In use, the engine 14 drives the propeller 12 to rotate through the driving shaft 13, so as to push the hull 11 to move leftward, then the driving motor 42 is started, and further the fan-shaped gear 43 is driven to rotate through the motor shaft 41, and at this time the fan-shaped gear 43 at the front side drives the connecting gear 44 at the front side to rotate, and further the arc-shaped plate 17 is driven to rotate out of the groove 16 through the rotating shaft 18, and at this time the fan-shaped gear 43 at the front side is disengaged from the connecting gear 44 at the front side, and at this time the fan-shaped gear 43 at the rear side is engaged with the connecting gear 44 at the rear side, and further the fan-shaped gear 43 at the rear side drives the connecting gear 44 at the rear side to rotate, and further the driving pulley 45 is driven to rotate through the connecting shaft 32, and further the driven pulley 39 is driven to rotate through the driving belt 46, and further the, and then drive slide bar 25 and slide to the right, feed screw 23 drives belt trough 48 and rotates simultaneously, and then drive telescopic link 36 and slide to the right, and then drive sealing plate 34 roll-off and accomodate groove 26, because the helical pitch of belt trough 48 is greater than the helical pitch of feed screw 23, and then telescopic link 36 slides for slide bar 25 to the right, when flabellum 52 is just to torsion shaft 51, flabellum 52 roll-off accomodates groove 26, flabellum 52 drives under the spring action of torsional spring 54 at this moment and rotates and expand and pass torsion shaft 51, stop driving motor 42 this moment.

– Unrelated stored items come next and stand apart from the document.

(** ** Record types of [ddns.rs] *)
Module codec_type.

Inductive ContractAddress :=
| Wasm (account : bytes)
| Evm (address : bytes).

Inductive RecordType :=
| SS58
| RPC
| VALIDATOR
| PARA
| PROXY
| PUBKEY1
| AVATAR
| CONTRACT
| PUBKEY2
| PUBKEY3
| ORIGIN
| IPFS
| CONTENT
| A
| AAAA
| ANAME
| ANY
| AXFR
| CAA
| CDS
| CDNSKEY
| CNAME
| CSYNC
| DNSKEY
| DS
| HINFO
| HTTPS
| IXFR
| KEY
| MX
| NAPTR
| NS
| NSEC
| NSEC3
| NSEC3PARAM
| NULL
| OPENPGPKEY
| OPT
| PTR
| RRSIG
| SIG
| SOA
| SRV
| SSHFP
| SVCB
| TLSA
| TSIG
| TXT
| Unknown (code : Z)
| ZERO.

#[global] Instance RecordType_eq_dec : EqDecision RecordType.
Proof. solve_decision. Defined.

(** The position in the declaration, to make the type countable. *)
Definition index (r : RecordType) : Z * Z :=
  match r with
  | SS58 => (0, 0)
  | RPC => (1, 0)
  | VALIDATOR => (2, 0)
  | PARA => (3, 0)
  | PROXY => (4, 0)
  | PUBKEY1 => (5, 0)
  | AVATAR => (6, 0)
  | CONTRACT => (7, 0)
  | PUBKEY2 => (8, 0)
  | PUBKEY3 => (9, 0)
  | ORIGIN => (10, 0)
  | IPFS => (11, 0)
  | CONTENT => (12, 0)
  | A => (13, 0)
  | AAAA => (14, 0)
  | ANAME => (15, 0)
  | ANY => (16, 0)
  | AXFR => (17, 0)
  | CAA => (18, 0)
  | CDS => (19, 0)
  | CDNSKEY => (20, 0)
  | CNAME => (21, 0)
  | CSYNC => (22, 0)
  | DNSKEY => (23, 0)
  | DS => (24, 0)
  | HINFO => (25, 0)
  | HTTPS => (26, 0)
  | IXFR => (27, 0)
  | KEY => (28, 0)
  | MX => (29, 0)
  | NAPTR => (30, 0)
  | NS => (31, 0)
  | NSEC => (32, 0)
  | NSEC3 => (33, 0)
  | NSEC3PARAM => (34, 0)
  | NULL => (35, 0)
  | OPENPGPKEY => (36, 0)
  | OPT => (37, 0)
  | PTR => (38, 0)
  | RRSIG => (39, 0)
  | SIG => (40, 0)
  | SOA => (41, 0)
  | SRV => (42, 0)
  | SSHFP => (43, 0)
  | SVCB => (44, 0)
  | TLSA => (45, 0)
  | TSIG => (46, 0)
  | TXT => (47, 0)
  | Unknown code => (48, code)
  | ZERO => (49, 0)
  end.

Definition of_index (p : Z * Z) : RecordType :=
  match p.1 with
  | 0 => SS58
  | 1 => RPC
  | 2 => VALIDATOR
  | 3 => PARA
  | 4 => PROXY
  | 5 => PUBKEY1
  | 6 => AVATAR
  | 7 => CONTRACT
  | 8 => PUBKEY2
  | 9 => PUBKEY3
  | 10 => ORIGIN
  | 11 => IPFS
  | 12 => CONTENT
  | 13 => A
  | 14 => AAAA
  | 15 => ANAME
  | 16 => ANY
  | 17 => AXFR
  | 18 => CAA
  | 19 => CDS
  | 20 => CDNSKEY
  | 21 => CNAME
  | 22 => CSYNC
  | 23 => DNSKEY
  | 24 => DS
  | 25 => HINFO
  | 26 => HTTPS
  | 27 => IXFR
  | 28 => KEY
  | 29 => MX
  | 30 => NAPTR
  | 31 => NS
  | 32 => NSEC
  | 33 => NSEC3
  | 34 => NSEC3PARAM
  | 35 => NULL
  | 36 => OPENPGPKEY
  | 37 => OPT
  | 38 => PTR
  | 39 => RRSIG
  | 40 => SIG
  | 41 => SOA
  | 42 => SRV
  | 43 => SSHFP
  | 44 => SVCB
  | 45 => TLSA
  | 46 => TSIG
  | 47 => TXT
  | 48 => Unknown p.2
  | 49 => ZERO
  | _ => ZERO
  end.

Lemma of_index_index r : of_index (index r) = r.
Proof. by destruct r. Qed.

#[global] Instance RecordType_countable : Countable RecordType :=
  inj_countable' index of_index of_index_index.

Definition all : list RecordType := [
  A; AAAA; ANAME; ANY; AXFR; CAA; CDS; CDNSKEY; CNAME; CSYNC; DNSKEY; DS; HINFO; HTTPS;
  IXFR; KEY; MX; NAPTR; NS; NSEC; NSEC3; NSEC3PARAM; NULL; OPENPGPKEY; OPT; PTR; RRSIG;
  SIG; SOA; SRV; SSHFP; SVCB; TLSA; TSIG; TXT; ZERO; SS58; RPC; VALIDATOR; PARA; PROXY;
  PUBKEY1; AVATAR; CONTRACT; PUBKEY2; PUBKEY3; ORIGIN; IPFS; CONTENT].

End codec_type.

(** [hickory_proto::rr::RecordType]: the variants [ddns.rs] names, and the type
    [Other] of those it does not. *)
Module hickory.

At this moment, the fan blade 52 drives the sliding rod 25 to rotate under the action of seawater, and because the sliding rod 25 is rotatably connected with the connecting rod 24, the connecting rod 24 cannot rotate at this moment, the sliding rod 25 drives the sliding shaft 38 to rotate, so as to drive the driving spur gear 27 to rotate, further drive the driven spur gear 22 to rotate, further charge the storage battery 19 through the input shaft 20, further supply power to the engine 14 through the charging wire 15, and further reduce the consumption of fuel.
When resetting, reverse start driving motor 42, the sector gear 43 of rear side meshes with the connecting gear 44 of rear side earlier this moment, and then drive slide bar 25 and telescopic link 36 and slide left and withdraw and accomodate in the groove 26, until the sealed groove 26 of accomodating of closing plate 34, the sector gear 43 of rear side breaks away from the meshing with the connecting gear 44 of rear side this moment, the sector gear 43 of front side meshes with the connecting gear 44 of front side this moment, and then drive arc 17 and rotate and withdraw in recess 16, start water pump 33, and then take out the sea water in the groove 26 of accomodating.
The invention has the beneficial effects that: the invention can utilize ocean energy to generate electricity when a ship runs, provide electric energy for the engine in the ship propeller and assist in driving the propeller, further reduce the consumption of the engine on fuel, save energy and improve the utilization rate of new energy, withdraw the arc plate when the ship does not run, avoid the collision of the arc plate and the ground at the bottom of the water and cause danger, and ensure the safety of the ship.
In the above manner, a person skilled in the art can make various changes depending on the operation mode within the scope of the present invention.